Start at the line below containing "intros []; reflexivity." and stop at the line containing "Abbreviation client := (gmap string jsval).". Repeat every line of that stretch exactly, and nothing outside it.

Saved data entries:
○ ○ ○
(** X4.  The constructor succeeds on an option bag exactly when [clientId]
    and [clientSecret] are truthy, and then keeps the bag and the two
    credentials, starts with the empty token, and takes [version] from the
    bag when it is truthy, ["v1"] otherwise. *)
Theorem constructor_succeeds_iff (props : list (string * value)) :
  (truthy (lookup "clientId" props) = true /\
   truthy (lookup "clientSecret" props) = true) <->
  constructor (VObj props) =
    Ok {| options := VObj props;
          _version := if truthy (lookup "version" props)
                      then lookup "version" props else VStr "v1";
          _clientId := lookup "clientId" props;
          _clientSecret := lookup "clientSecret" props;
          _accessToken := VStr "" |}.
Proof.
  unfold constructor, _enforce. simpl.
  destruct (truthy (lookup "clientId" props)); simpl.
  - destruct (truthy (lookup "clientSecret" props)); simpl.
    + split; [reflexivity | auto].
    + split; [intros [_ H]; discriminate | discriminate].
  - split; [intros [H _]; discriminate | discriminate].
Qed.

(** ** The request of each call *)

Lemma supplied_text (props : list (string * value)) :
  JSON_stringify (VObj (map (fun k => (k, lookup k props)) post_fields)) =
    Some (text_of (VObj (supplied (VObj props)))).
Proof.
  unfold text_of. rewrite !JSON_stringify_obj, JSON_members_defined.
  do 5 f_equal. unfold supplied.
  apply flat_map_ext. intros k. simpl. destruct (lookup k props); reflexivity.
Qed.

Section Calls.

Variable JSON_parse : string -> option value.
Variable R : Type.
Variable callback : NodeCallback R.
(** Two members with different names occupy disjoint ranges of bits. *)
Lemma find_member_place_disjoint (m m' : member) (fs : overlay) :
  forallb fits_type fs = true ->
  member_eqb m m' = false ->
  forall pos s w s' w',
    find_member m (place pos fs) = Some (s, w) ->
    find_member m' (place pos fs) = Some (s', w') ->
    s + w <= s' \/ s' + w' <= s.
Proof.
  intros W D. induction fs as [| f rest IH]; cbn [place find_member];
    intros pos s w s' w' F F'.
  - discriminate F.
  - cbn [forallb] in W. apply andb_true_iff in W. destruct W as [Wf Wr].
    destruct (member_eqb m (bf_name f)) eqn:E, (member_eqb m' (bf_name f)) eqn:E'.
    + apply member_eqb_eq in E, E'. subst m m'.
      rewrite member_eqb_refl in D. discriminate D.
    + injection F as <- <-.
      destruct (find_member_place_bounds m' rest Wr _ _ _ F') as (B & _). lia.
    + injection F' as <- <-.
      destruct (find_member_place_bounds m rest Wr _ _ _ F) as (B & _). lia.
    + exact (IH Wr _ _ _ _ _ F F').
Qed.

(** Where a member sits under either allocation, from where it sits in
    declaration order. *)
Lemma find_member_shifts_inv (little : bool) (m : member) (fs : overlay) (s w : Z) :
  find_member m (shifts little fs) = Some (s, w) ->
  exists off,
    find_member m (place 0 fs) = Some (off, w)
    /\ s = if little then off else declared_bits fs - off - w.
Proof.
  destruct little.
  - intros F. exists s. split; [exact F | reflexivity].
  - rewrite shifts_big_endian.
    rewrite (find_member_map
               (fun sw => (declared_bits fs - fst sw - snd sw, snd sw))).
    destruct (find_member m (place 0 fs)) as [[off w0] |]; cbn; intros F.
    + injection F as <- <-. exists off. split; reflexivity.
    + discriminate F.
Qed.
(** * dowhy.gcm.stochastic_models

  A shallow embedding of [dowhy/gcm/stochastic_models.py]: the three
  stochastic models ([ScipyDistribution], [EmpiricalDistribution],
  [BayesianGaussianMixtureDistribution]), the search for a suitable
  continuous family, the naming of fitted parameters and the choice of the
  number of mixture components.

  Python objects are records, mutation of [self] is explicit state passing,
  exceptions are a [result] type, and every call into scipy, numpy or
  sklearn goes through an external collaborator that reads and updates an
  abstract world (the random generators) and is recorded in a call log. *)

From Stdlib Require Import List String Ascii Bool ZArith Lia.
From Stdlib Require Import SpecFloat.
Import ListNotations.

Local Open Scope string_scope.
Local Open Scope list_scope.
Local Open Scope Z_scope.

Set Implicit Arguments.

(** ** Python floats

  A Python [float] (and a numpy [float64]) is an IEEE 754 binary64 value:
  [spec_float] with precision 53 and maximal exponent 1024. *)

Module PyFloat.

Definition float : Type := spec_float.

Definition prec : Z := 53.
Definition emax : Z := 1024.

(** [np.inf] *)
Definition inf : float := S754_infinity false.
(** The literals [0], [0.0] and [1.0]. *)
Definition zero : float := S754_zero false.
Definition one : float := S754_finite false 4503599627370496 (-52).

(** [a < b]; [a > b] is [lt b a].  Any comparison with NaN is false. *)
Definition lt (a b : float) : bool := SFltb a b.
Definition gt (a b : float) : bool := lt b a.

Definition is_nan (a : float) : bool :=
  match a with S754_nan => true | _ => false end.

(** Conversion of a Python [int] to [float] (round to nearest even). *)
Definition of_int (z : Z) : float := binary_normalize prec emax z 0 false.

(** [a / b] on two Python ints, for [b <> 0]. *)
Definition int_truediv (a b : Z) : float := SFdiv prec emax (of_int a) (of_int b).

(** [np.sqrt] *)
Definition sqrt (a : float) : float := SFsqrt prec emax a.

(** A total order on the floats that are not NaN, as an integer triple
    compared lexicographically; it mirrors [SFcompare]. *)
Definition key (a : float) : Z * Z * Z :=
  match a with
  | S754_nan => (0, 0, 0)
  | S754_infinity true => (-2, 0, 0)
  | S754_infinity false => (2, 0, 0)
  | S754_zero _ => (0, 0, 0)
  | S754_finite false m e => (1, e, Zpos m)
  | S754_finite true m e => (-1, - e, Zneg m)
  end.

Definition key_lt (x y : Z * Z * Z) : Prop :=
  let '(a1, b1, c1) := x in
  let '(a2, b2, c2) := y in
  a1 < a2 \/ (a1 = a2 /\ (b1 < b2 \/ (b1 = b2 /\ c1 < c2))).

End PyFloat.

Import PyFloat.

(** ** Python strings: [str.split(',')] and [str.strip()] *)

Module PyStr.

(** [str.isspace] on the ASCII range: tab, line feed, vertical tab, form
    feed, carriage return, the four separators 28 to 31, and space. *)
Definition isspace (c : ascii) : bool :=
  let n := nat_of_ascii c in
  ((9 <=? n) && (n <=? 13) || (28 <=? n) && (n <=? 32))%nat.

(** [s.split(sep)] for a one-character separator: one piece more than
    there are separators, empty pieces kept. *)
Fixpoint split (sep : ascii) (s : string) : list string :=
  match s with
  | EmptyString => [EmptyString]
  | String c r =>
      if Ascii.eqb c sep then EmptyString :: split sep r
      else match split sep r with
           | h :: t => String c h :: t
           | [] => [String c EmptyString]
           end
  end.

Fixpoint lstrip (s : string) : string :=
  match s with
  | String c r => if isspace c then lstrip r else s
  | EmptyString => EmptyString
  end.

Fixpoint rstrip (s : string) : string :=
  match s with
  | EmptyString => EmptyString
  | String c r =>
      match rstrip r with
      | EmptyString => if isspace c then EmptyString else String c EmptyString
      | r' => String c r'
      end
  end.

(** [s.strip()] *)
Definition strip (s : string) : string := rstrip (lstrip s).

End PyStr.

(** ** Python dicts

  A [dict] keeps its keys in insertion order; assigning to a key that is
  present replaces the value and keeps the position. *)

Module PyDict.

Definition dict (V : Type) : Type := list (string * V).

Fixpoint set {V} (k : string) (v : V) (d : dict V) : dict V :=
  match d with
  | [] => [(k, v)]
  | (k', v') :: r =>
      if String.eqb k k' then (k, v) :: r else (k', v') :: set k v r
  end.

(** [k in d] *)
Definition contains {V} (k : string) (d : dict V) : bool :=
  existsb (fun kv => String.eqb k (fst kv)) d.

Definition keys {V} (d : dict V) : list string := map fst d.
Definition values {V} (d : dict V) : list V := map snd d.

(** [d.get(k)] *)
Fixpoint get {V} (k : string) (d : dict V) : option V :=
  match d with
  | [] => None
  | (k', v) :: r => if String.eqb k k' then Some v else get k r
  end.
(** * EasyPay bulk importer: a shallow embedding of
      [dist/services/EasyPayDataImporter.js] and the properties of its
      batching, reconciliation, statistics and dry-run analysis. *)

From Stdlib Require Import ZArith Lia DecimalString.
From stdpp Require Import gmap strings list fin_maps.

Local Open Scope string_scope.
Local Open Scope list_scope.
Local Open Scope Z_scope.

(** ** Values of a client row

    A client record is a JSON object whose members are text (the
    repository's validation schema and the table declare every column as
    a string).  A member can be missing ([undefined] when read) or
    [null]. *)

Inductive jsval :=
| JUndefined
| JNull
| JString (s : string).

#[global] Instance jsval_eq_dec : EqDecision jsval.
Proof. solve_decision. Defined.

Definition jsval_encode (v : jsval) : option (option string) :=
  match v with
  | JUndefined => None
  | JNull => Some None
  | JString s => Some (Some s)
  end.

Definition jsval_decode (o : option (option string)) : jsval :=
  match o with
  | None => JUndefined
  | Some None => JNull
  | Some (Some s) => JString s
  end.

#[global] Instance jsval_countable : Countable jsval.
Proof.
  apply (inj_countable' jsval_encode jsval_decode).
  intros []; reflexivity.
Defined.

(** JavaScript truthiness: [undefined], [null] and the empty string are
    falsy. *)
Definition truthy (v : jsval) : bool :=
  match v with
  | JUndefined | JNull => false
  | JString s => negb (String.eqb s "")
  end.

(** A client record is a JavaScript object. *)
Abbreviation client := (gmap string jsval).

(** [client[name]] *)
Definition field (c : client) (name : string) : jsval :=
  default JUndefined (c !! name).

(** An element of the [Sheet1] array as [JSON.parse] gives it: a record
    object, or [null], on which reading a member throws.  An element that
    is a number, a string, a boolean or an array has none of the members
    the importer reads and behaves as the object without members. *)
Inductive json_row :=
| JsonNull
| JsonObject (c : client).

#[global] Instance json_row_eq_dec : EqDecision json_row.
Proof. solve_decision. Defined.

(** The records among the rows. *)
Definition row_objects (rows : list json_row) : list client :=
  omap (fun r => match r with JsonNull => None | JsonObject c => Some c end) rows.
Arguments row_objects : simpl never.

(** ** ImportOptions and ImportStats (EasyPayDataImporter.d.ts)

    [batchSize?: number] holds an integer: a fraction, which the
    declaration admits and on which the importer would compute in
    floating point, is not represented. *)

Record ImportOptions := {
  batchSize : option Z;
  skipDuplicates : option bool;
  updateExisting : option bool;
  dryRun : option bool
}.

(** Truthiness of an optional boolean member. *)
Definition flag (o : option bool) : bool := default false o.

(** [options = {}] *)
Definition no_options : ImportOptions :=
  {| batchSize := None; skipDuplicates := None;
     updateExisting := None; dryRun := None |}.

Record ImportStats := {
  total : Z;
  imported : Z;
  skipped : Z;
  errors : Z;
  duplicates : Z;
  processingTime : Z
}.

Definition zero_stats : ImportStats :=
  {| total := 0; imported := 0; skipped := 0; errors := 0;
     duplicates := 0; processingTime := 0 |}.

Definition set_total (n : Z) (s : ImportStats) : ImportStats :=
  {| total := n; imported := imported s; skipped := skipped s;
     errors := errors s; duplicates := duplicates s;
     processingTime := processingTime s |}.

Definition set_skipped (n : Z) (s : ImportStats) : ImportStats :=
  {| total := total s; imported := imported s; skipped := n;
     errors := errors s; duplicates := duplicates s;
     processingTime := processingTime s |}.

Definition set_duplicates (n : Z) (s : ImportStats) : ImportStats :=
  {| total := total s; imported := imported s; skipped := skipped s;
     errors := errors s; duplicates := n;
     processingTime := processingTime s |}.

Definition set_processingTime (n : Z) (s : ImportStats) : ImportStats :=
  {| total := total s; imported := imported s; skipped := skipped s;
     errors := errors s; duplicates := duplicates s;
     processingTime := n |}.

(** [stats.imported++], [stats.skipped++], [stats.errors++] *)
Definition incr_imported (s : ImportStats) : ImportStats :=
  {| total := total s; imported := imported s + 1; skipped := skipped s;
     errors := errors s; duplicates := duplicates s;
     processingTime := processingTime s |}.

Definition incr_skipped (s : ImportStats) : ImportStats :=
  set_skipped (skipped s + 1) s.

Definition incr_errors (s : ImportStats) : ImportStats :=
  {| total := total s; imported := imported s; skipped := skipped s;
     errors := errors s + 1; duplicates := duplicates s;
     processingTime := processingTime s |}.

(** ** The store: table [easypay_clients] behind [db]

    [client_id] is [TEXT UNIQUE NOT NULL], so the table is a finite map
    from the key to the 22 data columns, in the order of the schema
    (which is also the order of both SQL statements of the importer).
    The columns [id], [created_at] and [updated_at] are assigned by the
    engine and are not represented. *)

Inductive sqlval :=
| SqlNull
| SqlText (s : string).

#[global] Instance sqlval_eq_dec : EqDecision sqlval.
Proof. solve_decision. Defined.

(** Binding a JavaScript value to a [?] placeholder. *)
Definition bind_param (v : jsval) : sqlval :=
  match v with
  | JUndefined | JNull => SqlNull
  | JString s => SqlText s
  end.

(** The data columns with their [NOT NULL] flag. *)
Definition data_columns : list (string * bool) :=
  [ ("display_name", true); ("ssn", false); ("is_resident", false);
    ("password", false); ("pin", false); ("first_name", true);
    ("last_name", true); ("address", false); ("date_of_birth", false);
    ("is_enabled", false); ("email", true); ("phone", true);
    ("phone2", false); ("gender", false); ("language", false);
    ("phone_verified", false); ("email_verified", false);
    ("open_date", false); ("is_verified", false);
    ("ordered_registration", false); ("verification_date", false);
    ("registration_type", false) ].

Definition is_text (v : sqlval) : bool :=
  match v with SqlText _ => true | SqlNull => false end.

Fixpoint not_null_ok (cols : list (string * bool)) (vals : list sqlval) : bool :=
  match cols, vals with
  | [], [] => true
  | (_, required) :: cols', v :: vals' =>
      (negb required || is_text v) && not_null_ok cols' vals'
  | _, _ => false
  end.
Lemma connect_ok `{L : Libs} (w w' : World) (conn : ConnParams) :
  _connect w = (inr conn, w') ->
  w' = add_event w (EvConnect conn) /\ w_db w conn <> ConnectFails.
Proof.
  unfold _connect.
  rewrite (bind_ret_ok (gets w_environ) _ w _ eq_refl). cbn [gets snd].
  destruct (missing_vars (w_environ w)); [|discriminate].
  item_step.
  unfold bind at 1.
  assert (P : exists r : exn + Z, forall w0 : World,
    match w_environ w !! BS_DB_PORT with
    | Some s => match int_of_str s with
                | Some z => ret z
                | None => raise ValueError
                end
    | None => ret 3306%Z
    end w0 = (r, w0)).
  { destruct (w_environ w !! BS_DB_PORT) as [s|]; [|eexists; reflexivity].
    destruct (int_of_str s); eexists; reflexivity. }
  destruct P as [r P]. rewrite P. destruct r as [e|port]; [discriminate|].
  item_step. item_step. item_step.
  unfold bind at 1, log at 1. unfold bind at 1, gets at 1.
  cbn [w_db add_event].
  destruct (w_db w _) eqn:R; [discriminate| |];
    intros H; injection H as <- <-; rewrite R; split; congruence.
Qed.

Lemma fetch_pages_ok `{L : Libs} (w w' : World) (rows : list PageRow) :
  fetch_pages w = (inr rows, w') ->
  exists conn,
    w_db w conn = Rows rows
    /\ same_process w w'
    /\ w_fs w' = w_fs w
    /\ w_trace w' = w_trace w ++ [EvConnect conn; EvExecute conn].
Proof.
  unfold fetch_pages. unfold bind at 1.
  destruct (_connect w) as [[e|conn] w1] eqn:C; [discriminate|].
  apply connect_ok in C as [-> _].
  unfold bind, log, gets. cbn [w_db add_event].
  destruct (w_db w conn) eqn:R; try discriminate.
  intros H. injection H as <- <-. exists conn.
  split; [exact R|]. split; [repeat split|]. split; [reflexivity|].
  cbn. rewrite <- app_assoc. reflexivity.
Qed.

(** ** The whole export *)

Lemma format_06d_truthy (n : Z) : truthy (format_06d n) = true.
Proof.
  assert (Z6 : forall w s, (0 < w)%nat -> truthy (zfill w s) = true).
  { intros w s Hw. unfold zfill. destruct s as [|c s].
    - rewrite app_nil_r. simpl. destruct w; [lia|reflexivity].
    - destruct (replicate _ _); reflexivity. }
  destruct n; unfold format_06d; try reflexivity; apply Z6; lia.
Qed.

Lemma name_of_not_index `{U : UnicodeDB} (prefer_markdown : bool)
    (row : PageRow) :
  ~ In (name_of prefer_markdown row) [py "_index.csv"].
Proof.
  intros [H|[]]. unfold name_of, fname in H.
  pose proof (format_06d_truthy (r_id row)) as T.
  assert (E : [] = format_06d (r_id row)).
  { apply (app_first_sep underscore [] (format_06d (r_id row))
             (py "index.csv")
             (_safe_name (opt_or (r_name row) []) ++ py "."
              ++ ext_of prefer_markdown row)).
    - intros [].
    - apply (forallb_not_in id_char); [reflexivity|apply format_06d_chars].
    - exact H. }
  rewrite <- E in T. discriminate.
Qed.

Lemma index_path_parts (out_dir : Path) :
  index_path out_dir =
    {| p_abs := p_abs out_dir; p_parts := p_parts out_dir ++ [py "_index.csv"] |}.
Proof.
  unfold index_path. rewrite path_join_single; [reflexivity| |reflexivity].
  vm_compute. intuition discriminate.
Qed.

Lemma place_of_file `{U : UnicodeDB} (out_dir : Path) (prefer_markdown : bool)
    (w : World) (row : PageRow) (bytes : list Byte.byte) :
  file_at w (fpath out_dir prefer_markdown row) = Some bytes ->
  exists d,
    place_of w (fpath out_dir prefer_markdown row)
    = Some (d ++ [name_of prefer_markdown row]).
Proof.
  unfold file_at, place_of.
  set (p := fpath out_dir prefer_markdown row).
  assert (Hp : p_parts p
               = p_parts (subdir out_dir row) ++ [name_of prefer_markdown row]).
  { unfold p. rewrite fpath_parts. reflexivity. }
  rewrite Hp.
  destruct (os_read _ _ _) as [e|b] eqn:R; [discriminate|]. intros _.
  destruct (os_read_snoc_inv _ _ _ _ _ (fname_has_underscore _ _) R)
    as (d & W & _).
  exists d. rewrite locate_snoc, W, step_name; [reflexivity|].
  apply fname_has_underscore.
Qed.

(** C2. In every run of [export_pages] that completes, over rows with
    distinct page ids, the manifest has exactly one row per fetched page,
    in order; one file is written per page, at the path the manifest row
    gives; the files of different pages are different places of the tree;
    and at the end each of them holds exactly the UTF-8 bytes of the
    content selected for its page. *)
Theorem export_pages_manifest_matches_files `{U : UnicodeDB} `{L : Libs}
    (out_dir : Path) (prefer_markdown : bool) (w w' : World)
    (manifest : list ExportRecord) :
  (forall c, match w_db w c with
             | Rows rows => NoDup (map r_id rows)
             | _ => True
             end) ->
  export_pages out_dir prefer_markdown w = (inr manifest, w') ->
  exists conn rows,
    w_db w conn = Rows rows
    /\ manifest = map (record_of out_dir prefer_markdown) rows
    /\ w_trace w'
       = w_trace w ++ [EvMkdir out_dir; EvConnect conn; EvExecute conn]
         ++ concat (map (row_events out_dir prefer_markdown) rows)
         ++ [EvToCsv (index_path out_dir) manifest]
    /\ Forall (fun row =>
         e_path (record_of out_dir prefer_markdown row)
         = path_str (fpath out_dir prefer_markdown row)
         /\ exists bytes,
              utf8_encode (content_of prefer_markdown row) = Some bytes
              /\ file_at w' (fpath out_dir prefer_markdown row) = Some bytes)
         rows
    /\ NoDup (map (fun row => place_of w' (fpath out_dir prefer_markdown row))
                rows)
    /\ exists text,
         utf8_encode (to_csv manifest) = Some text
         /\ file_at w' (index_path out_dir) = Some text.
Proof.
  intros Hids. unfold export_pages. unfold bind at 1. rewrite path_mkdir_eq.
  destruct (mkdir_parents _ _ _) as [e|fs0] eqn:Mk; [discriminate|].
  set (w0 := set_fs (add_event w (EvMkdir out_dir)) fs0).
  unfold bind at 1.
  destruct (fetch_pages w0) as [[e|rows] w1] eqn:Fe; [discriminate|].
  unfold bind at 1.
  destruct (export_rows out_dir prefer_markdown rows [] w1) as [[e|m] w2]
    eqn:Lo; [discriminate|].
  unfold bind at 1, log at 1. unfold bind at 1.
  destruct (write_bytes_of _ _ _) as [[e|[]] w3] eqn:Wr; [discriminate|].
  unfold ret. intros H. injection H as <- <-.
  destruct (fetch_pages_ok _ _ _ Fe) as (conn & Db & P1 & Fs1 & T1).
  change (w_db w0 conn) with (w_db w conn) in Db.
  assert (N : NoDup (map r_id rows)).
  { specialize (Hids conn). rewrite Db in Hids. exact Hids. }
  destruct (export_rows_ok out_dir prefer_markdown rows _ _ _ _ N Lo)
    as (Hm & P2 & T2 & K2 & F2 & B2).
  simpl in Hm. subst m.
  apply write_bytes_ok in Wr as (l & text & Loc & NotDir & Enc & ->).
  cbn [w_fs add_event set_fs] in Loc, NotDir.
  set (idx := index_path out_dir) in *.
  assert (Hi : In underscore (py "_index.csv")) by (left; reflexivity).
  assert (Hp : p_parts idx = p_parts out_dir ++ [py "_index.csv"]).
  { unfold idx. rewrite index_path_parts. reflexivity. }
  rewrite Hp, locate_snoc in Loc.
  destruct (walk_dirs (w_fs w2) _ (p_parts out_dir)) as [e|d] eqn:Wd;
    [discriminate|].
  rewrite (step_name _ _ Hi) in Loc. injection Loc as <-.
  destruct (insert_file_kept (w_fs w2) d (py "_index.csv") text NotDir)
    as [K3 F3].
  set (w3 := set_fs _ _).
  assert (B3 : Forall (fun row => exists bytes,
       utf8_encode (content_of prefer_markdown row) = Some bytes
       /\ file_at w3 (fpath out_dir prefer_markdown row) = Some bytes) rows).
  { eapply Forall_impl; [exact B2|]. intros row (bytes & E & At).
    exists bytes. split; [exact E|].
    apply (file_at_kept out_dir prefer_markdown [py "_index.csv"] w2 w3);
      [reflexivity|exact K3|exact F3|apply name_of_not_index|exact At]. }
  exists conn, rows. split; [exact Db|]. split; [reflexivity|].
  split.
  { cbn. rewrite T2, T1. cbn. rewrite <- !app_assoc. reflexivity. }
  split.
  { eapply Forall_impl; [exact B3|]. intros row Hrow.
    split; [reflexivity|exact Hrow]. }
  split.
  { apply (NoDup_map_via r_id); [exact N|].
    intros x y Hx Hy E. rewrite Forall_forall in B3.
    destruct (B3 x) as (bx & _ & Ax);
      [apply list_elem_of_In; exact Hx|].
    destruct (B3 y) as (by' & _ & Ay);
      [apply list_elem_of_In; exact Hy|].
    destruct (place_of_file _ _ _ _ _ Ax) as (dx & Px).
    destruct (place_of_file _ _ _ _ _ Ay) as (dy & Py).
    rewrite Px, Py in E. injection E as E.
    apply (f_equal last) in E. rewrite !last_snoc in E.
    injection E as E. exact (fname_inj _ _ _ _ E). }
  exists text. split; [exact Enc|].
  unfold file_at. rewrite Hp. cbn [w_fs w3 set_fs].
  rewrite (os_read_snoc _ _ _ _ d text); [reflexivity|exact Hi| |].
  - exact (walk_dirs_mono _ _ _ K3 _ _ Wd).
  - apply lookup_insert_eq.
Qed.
○ ○ ○
Output of the task
  intros []; reflexivity.
Defined.

(** JavaScript truthiness: [undefined], [null] and the empty string are
    falsy. *)
Definition truthy (v : jsval) : bool :=
  match v with
  | JUndefined | JNull => false
  | JString s => negb (String.eqb s "")
  end.

(** A client record is a JavaScript object. *)
Abbreviation client := (gmap string jsval).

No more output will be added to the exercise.